Hi,
I massively re-use medias from commons and I'm unable to simply (automatically) get the related author and license "attached" to each document I copy. As far as I know this is not possible (for example using the API, or dealing directly with information in the DB coming with the dumps).
I'm sorry if this topic was already well discussed in the past. If this is the case, please share the right pointer with me and simply ignore the rest.
So, I fail to respect the license/copyright in my derivative works. I'm not comfortable with that situation. This is a problem for me... but, because our goal, as a movement, is to provide reusable content ; I consider this is also a global problem. Those information are mandatory to respect the law, we should provide a way to retrieve them easily.
I do not see any solution without saving both license/author in the database for each document... and building afterward code to deal with this new properties. Do we have project in that direction? Maybe decisions were already token regarding this topic?
Regards Emmanuel
2012/10/11 Emmanuel Engelhart emmanuel@engelhart.org:
Hi,
I massively re-use medias from commons and I'm unable to simply (automatically) get the related author and license "attached" to each document I copy. As far as I know this is not possible (for example using the API, or dealing directly with information in the DB coming with the dumps).
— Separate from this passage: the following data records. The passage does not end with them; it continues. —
Lemma wp_EmplaceBack a xs cap o tr Q :
  length xs ≤ cap →
  (length xs < cap →
     Q (length xs) (mkFrame (vec (xs ++ [init_value a]) cap) RawMemory_default o
                      (tr ++ [init_op a]))) →
  (length xs = cap →
     Q (length xs) (mkFrame (vec (xs ++ [init_value a]) (grown (length xs)))
                      RawMemory_default o
                      (tr ++ [OpNew (grown (length xs)); init_op a]
                          ++ relocation xs ++ [OpDelete]))) →
  wp (EmplaceBack a) Q (mkFrame (vec xs cap) RawMemory_default o tr).
Proof.
  intros Hcap Hlt Heq. unfold EmplaceBack. wp_append a xs Hlt Heq.
Qed.

Lemma wp_PushBack v xs cap o tr Q :
  length xs ≤ cap →
  (length xs < cap →
     Q tt (mkFrame (vec (xs ++ [v]) cap) RawMemory_default o (tr ++ [CopyCtor v]))) →
  (length xs = cap →
     Q tt (mkFrame (vec (xs ++ [v]) (grown (length xs))) RawMemory_default o
             (tr ++ [OpNew (grown (length xs)); CopyCtor v]
                 ++ relocation xs ++ [OpDelete]))) →
  wp (PushBack v) Q (mkFrame (vec xs cap) RawMemory_default o tr).
Proof.
  intros Hcap Hlt Heq. unfold PushBack. wp_append (ByCopy v) xs Hlt Heq.
Qed.

Lemma wp_PushBack_rvalue v xs cap o tr Q :
  length xs ≤ cap →
  (length xs < cap →
     Q tt (mkFrame (vec (xs ++ [v]) cap) RawMemory_default o (tr ++ [MoveCtor v]))) →
  (length xs = cap →
     Q tt (mkFrame (vec (xs ++ [v]) (grown (length xs))) RawMemory_default o
             (tr ++ [OpNew (grown (length xs)); MoveCtor v]
                 ++ relocation xs ++ [OpDelete]))) →
  wp (PushBack_rvalue v) Q (mkFrame (vec xs cap) RawMemory_default o tr).
Proof.
  intros Hcap Hlt Heq. unfold PushBack_rvalue. wp_append (ByMove v) xs Hlt Heq.
Qed.

Lemma wp_Resize n xs cap o tr Q :
  length xs ≤ cap →
  (n = length xs → Q tt (mkFrame (vec xs cap) RawMemory_default o tr)) →
  (n < length xs →
     Q tt (mkFrame (vec (take n xs) cap) RawMemory_default o (tr ++ (Dtor <$> drop n xs)))) →
  (length xs < n →
     Q tt (mkFrame (vec (xs ++ replicate (n - length xs) value_init) (cap `max` n))
             RawMemory_default o
             (tr ++ (if decide (cap < n) then [OpNew n] ++ relocation xs ++ [OpDelete] else [])
                 ++ replicate (n - length xs) ValueCtor))) →
  wp (Resize n) Q (mkFrame (vec xs cap) RawMemory_default o tr).
Proof.
  intros Hcap Heq Hlt Hgt. unfold Resize, Size. wp_pure.
  destruct (decide (n = length xs)) as [H|H]; [by apply wp_ret, Heq|].
  destruct (decide (length xs < n)) as [H'|H'].
  - specialize (Hgt H'). clear Heq Hlt. wp_pure.
    assert (Hfill : ∀ c tr', n ≤ c →
      Q tt (mkFrame (vec (xs ++ replicate (n - length xs) value_init) c) RawMemory_default o
              (tr' ++ replicate (n - length xs) ValueCtor)) →
      wp (uninitialized_value_construct_n (GetAddress Data +ₚ length xs) (n - length xs))
         (λ _ f', wp (set_size n) Q f') (mkFrame (vec xs c) RawMemory_default o tr')).
    { intros c tr' Hc HQ. rewrite vec_eq by lia. unfold slots.
      replace (c - length xs) with ((n - length xs) + (c - n)) by lia.
      rewrite replicate_add.
      eapply (wp_uninitialized_value_construct_from _ _ Data _ 0 (Some <$> xs));
        [by rewrite length_replicate|done|rewrite length_fmap; simpl; lia|].
      unfold set_size. wp_pure. revert HQ. rewrite vec_eq by lia. unfold slots.
      rewrite fmap_app, fmap_replicate, length_app, length_replicate, <- app_assoc.
      by replace (c - (length xs + (n - length xs))) with (c - n)
        by lia; replace (length xs + (n - length xs)) with n by lia. }
    apply wp_Reserve; [done|..]; intros Hn.
    + apply Hfill; [done|]. revert Hgt.
      by rewrite Nat.max_l, decide_False by lia.
    + apply Hfill; [done|]. revert Hgt.
      by rewrite Nat.max_r, decide_True, <- !app_assoc by lia.
  - specialize (Hlt ltac:(lia)). clear Heq Hgt. wp_pure.
    rewrite vec_eq by lia. unfold slots.
    replace (Some <$> xs) with ((Some <$> take n xs) ++ (Some <$> drop n xs))
      by (by rewrite <- fmap_app, take_drop).
    rewrite <- app_assoc.
    replace (length xs - n) with (length (drop n xs)) by (rewrite length_drop; lia).
    eapply (wp_destroy_n _ Data _ (Some <$> take n xs));
      [done|rewrite length_fmap, length_take; simpl; lia|].
    unfold set_size. wp_pure. revert Hlt. rewrite vec_eq by lia. unfold slots.
    rewrite <- replicate_add, length_take, length_drop.
    by replace (length xs - n + (cap - length xs)) with (cap - n `min` length xs)
      by lia; replace (n `min` length xs) with n by lia.
Qed.

Lemma wp_Erase pre y suf cap o tr Q :
  length (pre ++ y :: suf) ≤ cap →
  Q (length pre) (mkFrame (vec (pre ++ suf) cap) RawMemory_default o
                    (tr ++ (MoveAssign <$> suf) ++ [Dtor (last_moved y suf)])) →
  wp (Erase (length pre)) Q (mkFrame (vec (pre ++ y :: suf) cap) RawMemory_default o tr).
Proof.
  intros Hcap HQ. rewrite length_app in Hcap. simpl in Hcap.
  unfold Erase, end_, Size, move, distance. wp_pure.
  rewrite length_app. simpl. rewrite decide_True by lia. wp_pure.
  replace (length pre + S (length suf) - (length pre + 1)) with (length suf) by lia.
  rewrite vec_eq by lia. unfold slots. rewrite fmap_app, <- app_assoc. simpl.
  eapply (wp_move_n suf y Data _ _ (Some <$> pre)); [done|by rewrite length_fmap|simpl; lia|].
  simpl. unfold prev. wp_pure. rewrite length_app. simpl.
  rewrite decide_True by lia. wp_pure. unfold destroy_at. wp_pure.
  eapply wp_load; [done| |].
  { simpl. rewrite app_assoc. apply list_lookup_middle.
    rewrite length_app, !length_fmap. lia. }
  wp_pure.
  eapply wp_store; [done|simpl; rewrite !length_app, !length_fmap; simpl; lia|].
  simpl. unfold set_size. wp_pure.
  rewrite app_assoc, insert_middle by (rewrite length_app, !length_fmap; lia).
  revert HQ. rewrite vec_eq by lia. unfold slots, add_trace. simpl.
  rewrite !length_app, fmap_app, <- !app_assoc. simpl.
  replace (length pre + S (length suf) - 1) with (length pre + length suf) by lia.
  replace (cap - (length pre + length suf))
    with (S (cap - (length pre + S (length suf)))) by lia.
  done.
Qed.

Lemma wp_construct_move_next r kp kq x old pre post Q f :
  buffer_ (raw r f) = Some (pre ++ Some x :: old :: post) →
  length pre = kq → kp = S kq →
  Q tt (add_trace [MoveCtor x]
          (set_buf r (pre ++ Some (moved_from x) :: Some x :: post) f)) →
  wp (construct_move (r, kp) (r, kq)) Q f.
Proof.
  intros Hb Hkq -> HQ. unfold construct_move. wp_pure.
  eapply wp_load; [done|by apply list_lookup_middle|]. wp_pure.
  eapply wp_store; [done|simpl; rewrite length_app; simpl; lia|]. wp_pure.
  eapply wp_store; [by rewrite raw_set_buf|simpl; rewrite length_insert, length_app; simpl; lia|].
  simpl. revert HQ. rewrite set_buf_set_buf, set_buf_add_trace.
  by rewrite (proj2 (insert_two pre post _ _ _ _ _ Hkq)).
Qed.

Lemma wp_assign_move_temp r k x y pre post Q f :
  buffer_ (raw r f) = Some (pre ++ Some y :: post) →
  length pre = k →
  Q tt (add_trace [MoveAssign x] (set_buf r (pre ++ Some x :: post) f)) →
  wp (assign_move_temp (r, k) x) Q f.
Proof.
  intros Hb Hk HQ. unfold assign_move_temp. wp_pure.
  eapply wp_load; [done|by apply list_lookup_middle|]. wp_pure.
  eapply wp_store; [done|simpl; rewrite length_app; simpl; lia|].
  simpl. by rewrite (insert_middle _ _ _ _ _ Hk), set_buf_add_trace.
Qed.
It should be possible to extract the license templates from the dumps, and even from the API. It is more difficult to do this with the author, especially with pictures moved from Wikipedias, but still, there is a lot of code out there written specifically to extract this kind of information.
I did something last year for exporting the files from WLMRO to Europeana: http://code.google.com/p/wikiro/source/browse/trunk/robots/python/pywikipedi... It was done very quickly and it probably has some bugs. Platonides also has something made for these statistics: http://toolserver.org/~platonides/wlm/users.php , although I couldn't tell you where to get the source from.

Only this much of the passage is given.